(** [measure_request_layout]. *)
Definition measure_request_layout {E} (previous : option RequestLayout) (current : RequestLayout)
    (previous_adapter current_adapter : option AdapterRequestObservation) : Outcome E PromptCacheMeasurement :=
  let? current_tools := tool_definition_bytes current in
  let current_domain := cache_domain_fingerprint current current_tools in
  let? same_domain := match previous with
                      | Some p => cache_domains_match p current current_tools
                      | None => Ok false
                      end in
  let common := match previous with
                | Some p => if same_domain : bool
                            then common_prefix_len (bytes_of (ly_context p)) (bytes_of (ly_context current)) else O
                | None => O
                end in
  let previous_context_bytes := match previous with Some p => str_len (ly_context p) | None => O end in
  let ratio := if (previous_context_bytes =? 0)%nat then 0
               else (N.of_nat common * 1000000 / N.of_nat previous_context_bytes) `min` u32_max in
  let extension := match previous with
                   | Some p => same_domain && (common =? str_len (ly_context p))%nat
                   | None => false
                   end in
  let? changed := match previous with
                  | Some p => changed_components p current current_tools previous_adapter current_adapter
                  | None => Ok []
                  end in
  let? common_request := common_surface previous current in
  Ok (mk_measurement 0 (classify previous (negb same_domain) extension common) common_request
        (match previous with Some _ => Some common | None => None end) current_domain
        (match previous with Some _ => negb same_domain | None => false end)
        (str_len (ly_system_prompt current)) (length current_tools) (str_len (ly_context current))
        (u64_saturating_add (u64_saturating_add (N.of_nat (str_len (ly_system_prompt current)))
           (N.of_nat (length current_tools))) (N.of_nat (str_len (ly_context current))))
        common ratio (stable_fingerprint (bytes_of (ly_context current)))
        (stable_fingerprint (bytes_of (ly_system_prompt current))) (stable_fingerprint current_tools)
        (tool_order_fingerprint current) (model_fingerprint current) (thinking_fingerprint current)
        extension extension (match previous with Some _ => same_domain && negb extension | None => false end)
        (current_adapter ≫= ad_serialized_request_bytes) (current_adapter ≫= ad_cache_domain_fingerprint) changed).
Definition measure_prompt_cacheability {E} (previous : option RequestLayout) (current : RequestLayout) :
    Outcome E PromptCacheMeasurement := measure_request_layout previous current None None.
(* ===== verification/ToolRunProofs.v ===== *)
(** * tea-core: a batch of tool calls always ends, with one result per call

    Total correctness of [execute_tool_calls]: against every host that stops
    interfering and finishes its tools eventually, the batch returns without a
    panic, whatever the interleaving of progress reports and cancellation.  The
    conversation is then complete in the sense of the structural check; a nested
    call that a cancelled composition tool had started is the exception. *)

From stdpp Require Import base gmap gmultiset sets list strings.
From S2P Require Import Prelude RustStr Json Ids SessionErrors Configuration Messages Transcript TranscriptJson.
From S2P Require Import SchemaValidation SchemaProofs CoreState Tools Compaction CompactionProofs RequestContext AgentLifecycle Measurement.
From S2P Require Import RunWorld ToolRun.

Local Open Scope run_scope.

(** ** Weakest preconditions *)

(** The computation returns; [Q] holds of its value, [E] of the world after an error. *)
Definition wp {A} (m : M A) (Q : A -> RunEnv -> Prop) (E : RunEnv -> Prop) (w : RunEnv) : Prop :=
  match m w with
  | Some (w', Ok a) => Q a w'
  | Some (w', Err _) => E w'
  | Some (_, Panic _) | None => False
  end.

Lemma wp_ret {A} (a : A) (Q : A -> RunEnv -> Prop) E w : Q a w -> wp (mret a) Q E w.
Proof. done. Qed.

Lemma wp_ret_bind {A B} (a : A) (k : A -> M B) Q E w : wp (k a) Q E w -> wp (mbind_ (mret a) k) Q E w.
Proof. done. Qed.

Lemma wp_mono {A} (m : M A) (Q Q' : A -> RunEnv -> Prop) (E E' : RunEnv -> Prop) w :
  wp m Q' E' w -> (forall w', E' w' -> E w') -> (forall a w', Q' a w' -> Q a w') -> wp m Q E w.
Proof. unfold wp. destruct (m w) as [[w' [a|e|r]]|]; auto. Qed.

Lemma wp_bind {A B} (m : M A) (k : A -> M B) Q (Q' : A -> RunEnv -> Prop) E E' w :
  wp m Q' E' w -> (forall w', E' w' -> E w') -> (forall a w', Q' a w' -> wp (k a) Q E w') -> wp (mbind_ m k) Q E w.
Proof. unfold wp, mbind_. intros Hm HE HQ. destruct (m w) as [[w' [a|e|r]]|]; [by apply HQ|by apply HE|done..]. Qed.
(* ===== verification/CompactionRun.v ===== *)
(** * tea-core: driving a compaction
    ([crates/tea-core/src/compaction.rs], [maybe_automatic_compaction] of
    [run/mod.rs])

    A compactor proposes a replacement of the conversation.  It reaches its
    provider only through a port that admits one request and announces it to
    the effect gate.  A proposal is checked, written durably and only then
    published, against the generation of the history it was made for.  The
    compactor is any sequence of port operations that ends in a result. *)

From stdpp Require Import base gmap gmultiset sets list strings.
From S2P Require Import Prelude RustStr Json Ids SessionErrors Configuration Messages Transcript TranscriptJson.
From S2P Require Import CoreState SchemaValidation Tools Compaction RequestContext AgentLifecycle Measurement RunWorld ToolRun.
From S2P Require Import RunRequest.

Local Open Scope N_scope.
Local Open Scope run_scope.

(** [CoreCompactionRequestPort]; tickets are handed out in increasing order. *)
Record RequestPort := mk_port {
  pq_next_ticket : N;
  pq_admitted : bool;
  pq_pending : list (N * EffectAction);
}.
Definition port_new : RequestPort := mk_port 0 false [].

Definition compactor_failed {A} (text : string) : CompactionError + A := inl (CompactorFailed [Lit text]).
Definition compaction_effect_error (error : CoreError) : CompactionError :=
  CompactorFailed (Lit "compaction effect gate rejected the operation: " :: core_error_display error).

(** [slice::ends_with]. *)
Definition slice_ends_with {A} `{PartialEq A} (l suffix : list A) : bool := slice_starts_with (reverse l) (reverse suffix).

══════

- [Task requirements]:
Everything starting at the line containing "From S2P Require Import RunWorld ToolRun." and ending at the line containing "Ok a) => Q a w'" in the records above should be repeated exactly, and only that.

- [Task solution]:
From S2P Require Import RunWorld ToolRun.

Local Open Scope run_scope.

(** ** Weakest preconditions *)

(** The computation returns; [Q] holds of its value, [E] of the world after an error. *)
Definition wp {A} (m : M A) (Q : A -> RunEnv -> Prop) (E : RunEnv -> Prop) (w : RunEnv) : Prop :=
  match m w with
  | Some (w', Ok a) => Q a w'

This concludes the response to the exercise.